**What you will do:** Give the lines below again exactly, starting with the line that holds "ret conversation." and going on through the line that holds "let key := get_s3_key".

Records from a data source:
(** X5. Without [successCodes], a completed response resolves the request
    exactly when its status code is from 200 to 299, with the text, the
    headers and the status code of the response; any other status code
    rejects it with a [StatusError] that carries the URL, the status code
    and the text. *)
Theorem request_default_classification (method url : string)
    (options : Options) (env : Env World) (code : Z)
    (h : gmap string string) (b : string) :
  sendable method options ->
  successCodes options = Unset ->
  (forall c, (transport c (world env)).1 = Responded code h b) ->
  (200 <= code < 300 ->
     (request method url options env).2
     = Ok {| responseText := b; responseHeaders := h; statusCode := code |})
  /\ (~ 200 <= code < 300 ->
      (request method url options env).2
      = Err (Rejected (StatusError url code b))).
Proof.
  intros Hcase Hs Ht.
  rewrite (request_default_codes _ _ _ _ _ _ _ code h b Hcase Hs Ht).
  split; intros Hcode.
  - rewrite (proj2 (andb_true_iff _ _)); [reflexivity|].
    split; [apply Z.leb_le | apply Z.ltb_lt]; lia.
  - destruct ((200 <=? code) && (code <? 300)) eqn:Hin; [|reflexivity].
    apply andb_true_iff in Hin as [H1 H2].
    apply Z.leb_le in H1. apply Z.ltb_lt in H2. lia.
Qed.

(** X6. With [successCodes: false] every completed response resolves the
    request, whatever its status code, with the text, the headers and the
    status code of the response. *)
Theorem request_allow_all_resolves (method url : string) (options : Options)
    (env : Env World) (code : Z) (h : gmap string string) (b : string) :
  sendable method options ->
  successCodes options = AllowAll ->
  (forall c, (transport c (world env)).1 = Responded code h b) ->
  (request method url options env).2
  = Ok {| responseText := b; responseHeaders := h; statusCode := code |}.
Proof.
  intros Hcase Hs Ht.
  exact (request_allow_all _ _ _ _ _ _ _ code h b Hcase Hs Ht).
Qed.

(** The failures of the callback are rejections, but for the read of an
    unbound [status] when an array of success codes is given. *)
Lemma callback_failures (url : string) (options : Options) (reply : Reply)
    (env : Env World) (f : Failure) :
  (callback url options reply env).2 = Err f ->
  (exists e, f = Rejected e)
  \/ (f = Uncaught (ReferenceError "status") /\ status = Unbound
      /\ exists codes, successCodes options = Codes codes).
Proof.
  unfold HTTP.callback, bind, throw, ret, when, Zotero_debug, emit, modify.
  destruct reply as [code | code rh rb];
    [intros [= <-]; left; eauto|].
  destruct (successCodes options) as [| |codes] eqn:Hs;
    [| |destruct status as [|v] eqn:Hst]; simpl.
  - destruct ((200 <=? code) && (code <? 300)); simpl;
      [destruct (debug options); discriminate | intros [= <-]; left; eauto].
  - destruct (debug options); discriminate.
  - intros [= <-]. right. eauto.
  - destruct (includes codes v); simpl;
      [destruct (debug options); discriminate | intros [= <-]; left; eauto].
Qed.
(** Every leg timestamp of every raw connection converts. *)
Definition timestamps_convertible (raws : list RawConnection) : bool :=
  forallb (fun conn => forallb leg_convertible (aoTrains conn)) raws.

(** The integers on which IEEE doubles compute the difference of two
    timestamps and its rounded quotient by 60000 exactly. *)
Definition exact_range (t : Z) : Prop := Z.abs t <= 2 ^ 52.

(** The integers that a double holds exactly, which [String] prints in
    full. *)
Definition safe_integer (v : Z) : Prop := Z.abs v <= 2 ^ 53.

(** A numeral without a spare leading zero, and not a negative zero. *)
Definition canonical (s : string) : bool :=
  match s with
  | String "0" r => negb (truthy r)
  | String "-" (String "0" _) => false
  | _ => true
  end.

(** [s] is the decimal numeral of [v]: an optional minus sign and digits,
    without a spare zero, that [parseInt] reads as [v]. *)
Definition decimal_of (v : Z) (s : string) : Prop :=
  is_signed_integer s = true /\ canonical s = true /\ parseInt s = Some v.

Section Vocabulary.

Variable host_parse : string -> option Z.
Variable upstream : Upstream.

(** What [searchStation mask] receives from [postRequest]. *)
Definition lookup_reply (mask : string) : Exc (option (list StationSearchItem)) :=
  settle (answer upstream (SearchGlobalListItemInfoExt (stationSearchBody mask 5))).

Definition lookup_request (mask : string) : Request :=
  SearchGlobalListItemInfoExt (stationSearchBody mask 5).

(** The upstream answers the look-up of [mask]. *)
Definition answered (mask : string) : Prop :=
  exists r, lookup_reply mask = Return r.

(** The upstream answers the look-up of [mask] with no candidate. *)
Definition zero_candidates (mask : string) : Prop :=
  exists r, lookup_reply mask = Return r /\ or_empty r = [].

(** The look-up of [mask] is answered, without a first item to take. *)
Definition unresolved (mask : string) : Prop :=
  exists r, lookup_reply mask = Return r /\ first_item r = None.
--
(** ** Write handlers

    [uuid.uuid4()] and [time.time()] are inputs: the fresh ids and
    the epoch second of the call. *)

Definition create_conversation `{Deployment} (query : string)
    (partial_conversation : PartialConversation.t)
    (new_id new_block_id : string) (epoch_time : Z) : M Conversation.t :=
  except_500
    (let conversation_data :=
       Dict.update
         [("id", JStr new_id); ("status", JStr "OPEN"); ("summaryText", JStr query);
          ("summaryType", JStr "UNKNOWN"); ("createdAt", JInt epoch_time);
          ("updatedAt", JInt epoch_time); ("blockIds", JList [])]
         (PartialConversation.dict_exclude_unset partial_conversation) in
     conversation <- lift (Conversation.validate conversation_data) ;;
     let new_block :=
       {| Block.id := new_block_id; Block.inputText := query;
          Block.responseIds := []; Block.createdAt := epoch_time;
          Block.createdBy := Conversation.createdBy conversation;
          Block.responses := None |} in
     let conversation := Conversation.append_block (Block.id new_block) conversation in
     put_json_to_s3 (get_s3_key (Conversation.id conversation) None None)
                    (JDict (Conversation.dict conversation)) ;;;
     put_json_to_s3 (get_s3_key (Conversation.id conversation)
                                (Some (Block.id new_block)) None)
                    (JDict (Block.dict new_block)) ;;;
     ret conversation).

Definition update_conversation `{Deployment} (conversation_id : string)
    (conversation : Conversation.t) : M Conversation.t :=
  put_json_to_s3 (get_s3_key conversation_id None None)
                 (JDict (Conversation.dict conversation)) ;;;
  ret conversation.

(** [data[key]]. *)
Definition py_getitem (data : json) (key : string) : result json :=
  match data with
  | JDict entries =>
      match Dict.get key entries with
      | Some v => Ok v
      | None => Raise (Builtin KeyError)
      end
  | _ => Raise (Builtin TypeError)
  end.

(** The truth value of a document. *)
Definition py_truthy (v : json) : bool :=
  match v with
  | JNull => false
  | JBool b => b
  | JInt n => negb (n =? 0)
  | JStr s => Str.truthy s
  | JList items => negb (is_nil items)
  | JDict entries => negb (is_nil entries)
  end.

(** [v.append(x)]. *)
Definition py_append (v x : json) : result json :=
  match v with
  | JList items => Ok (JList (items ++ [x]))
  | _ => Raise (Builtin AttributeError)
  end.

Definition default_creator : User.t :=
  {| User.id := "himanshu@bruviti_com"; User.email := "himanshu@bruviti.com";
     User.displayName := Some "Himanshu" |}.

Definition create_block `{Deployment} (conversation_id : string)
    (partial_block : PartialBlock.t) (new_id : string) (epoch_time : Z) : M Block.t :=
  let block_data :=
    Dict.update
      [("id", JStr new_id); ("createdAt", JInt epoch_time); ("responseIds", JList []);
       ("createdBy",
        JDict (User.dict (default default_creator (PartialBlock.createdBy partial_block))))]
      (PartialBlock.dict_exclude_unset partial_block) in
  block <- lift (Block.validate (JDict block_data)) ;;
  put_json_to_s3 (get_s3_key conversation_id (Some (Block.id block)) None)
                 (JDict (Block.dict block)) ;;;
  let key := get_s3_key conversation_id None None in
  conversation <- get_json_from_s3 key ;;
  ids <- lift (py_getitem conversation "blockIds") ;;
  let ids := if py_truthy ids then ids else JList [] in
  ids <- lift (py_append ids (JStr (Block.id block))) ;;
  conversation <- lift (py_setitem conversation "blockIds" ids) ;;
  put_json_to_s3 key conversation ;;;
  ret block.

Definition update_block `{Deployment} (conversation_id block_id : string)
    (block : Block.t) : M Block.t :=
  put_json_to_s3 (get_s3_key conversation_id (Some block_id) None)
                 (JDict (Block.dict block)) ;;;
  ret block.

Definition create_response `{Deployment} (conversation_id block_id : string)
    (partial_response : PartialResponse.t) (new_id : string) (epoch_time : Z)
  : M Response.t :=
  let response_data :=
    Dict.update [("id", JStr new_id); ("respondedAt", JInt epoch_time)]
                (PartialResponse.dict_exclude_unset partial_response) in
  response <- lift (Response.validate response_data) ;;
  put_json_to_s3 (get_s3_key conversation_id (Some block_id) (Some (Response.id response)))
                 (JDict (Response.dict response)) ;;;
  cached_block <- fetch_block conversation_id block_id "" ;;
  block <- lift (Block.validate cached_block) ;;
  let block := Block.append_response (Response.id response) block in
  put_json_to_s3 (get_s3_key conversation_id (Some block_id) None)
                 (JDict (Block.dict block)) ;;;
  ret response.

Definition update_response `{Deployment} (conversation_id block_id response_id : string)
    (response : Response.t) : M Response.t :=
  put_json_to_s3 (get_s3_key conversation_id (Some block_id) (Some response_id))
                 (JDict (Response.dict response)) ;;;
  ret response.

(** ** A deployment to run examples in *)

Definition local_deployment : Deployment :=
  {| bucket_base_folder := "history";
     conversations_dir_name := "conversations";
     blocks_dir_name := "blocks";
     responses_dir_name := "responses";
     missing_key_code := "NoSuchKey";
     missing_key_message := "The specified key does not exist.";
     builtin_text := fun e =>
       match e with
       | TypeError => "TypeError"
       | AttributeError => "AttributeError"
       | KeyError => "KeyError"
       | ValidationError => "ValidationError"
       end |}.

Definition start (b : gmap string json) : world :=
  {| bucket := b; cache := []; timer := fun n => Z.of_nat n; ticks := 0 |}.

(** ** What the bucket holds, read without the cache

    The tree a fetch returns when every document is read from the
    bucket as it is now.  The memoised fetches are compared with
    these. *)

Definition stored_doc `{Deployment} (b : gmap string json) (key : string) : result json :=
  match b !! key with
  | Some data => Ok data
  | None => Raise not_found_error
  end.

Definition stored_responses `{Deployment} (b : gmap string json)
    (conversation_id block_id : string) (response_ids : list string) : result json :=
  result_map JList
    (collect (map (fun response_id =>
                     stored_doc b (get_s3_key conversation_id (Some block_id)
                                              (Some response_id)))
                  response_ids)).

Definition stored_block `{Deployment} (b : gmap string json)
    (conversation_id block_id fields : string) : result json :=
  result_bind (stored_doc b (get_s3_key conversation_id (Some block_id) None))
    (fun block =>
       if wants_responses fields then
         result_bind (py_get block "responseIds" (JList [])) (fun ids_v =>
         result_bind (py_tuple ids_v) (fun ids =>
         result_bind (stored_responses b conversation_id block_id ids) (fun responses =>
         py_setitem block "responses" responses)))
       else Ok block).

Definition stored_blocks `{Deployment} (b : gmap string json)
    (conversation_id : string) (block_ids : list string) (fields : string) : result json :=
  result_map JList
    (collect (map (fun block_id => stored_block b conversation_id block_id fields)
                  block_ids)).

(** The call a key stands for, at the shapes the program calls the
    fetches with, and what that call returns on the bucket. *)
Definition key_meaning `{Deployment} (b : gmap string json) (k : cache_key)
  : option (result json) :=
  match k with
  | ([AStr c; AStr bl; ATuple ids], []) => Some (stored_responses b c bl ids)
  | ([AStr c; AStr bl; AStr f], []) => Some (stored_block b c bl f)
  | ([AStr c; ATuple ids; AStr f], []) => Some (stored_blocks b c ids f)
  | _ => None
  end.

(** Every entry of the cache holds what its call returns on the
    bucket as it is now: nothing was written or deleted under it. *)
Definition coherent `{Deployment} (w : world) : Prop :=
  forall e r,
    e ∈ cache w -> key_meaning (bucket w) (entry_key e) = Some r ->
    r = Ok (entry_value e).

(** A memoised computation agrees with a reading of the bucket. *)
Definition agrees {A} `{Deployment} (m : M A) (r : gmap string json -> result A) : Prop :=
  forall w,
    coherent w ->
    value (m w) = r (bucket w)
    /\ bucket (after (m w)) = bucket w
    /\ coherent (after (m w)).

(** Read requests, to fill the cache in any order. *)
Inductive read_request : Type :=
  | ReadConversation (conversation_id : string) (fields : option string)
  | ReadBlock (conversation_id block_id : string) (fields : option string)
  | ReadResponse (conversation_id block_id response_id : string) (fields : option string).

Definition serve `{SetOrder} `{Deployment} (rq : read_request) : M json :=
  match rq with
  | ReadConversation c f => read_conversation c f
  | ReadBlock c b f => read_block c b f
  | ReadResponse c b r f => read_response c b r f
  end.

**Task result:**
  ret conversation.

(** [data[key]]. *)
Definition py_getitem (data : json) (key : string) : result json :=
  match data with
  | JDict entries =>
      match Dict.get key entries with
      | Some v => Ok v
      | None => Raise (Builtin KeyError)
      end
  | _ => Raise (Builtin TypeError)
  end.

(** The truth value of a document. *)
Definition py_truthy (v : json) : bool :=
  match v with
  | JNull => false
  | JBool b => b
  | JInt n => negb (n =? 0)
  | JStr s => Str.truthy s
  | JList items => negb (is_nil items)
  | JDict entries => negb (is_nil entries)
  end.

(** [v.append(x)]. *)
Definition py_append (v x : json) : result json :=
  match v with
  | JList items => Ok (JList (items ++ [x]))
  | _ => Raise (Builtin AttributeError)
  end.

Definition default_creator : User.t :=
  {| User.id := "himanshu@bruviti_com"; User.email := "himanshu@bruviti.com";
     User.displayName := Some "Himanshu" |}.

Definition create_block `{Deployment} (conversation_id : string)
    (partial_block : PartialBlock.t) (new_id : string) (epoch_time : Z) : M Block.t :=
  let block_data :=
    Dict.update
      [("id", JStr new_id); ("createdAt", JInt epoch_time); ("responseIds", JList []);
       ("createdBy",
        JDict (User.dict (default default_creator (PartialBlock.createdBy partial_block))))]
      (PartialBlock.dict_exclude_unset partial_block) in
  block <- lift (Block.validate (JDict block_data)) ;;
  put_json_to_s3 (get_s3_key conversation_id (Some (Block.id block)) None)
                 (JDict (Block.dict block)) ;;;
  let key := get_s3_key conversation_id None None in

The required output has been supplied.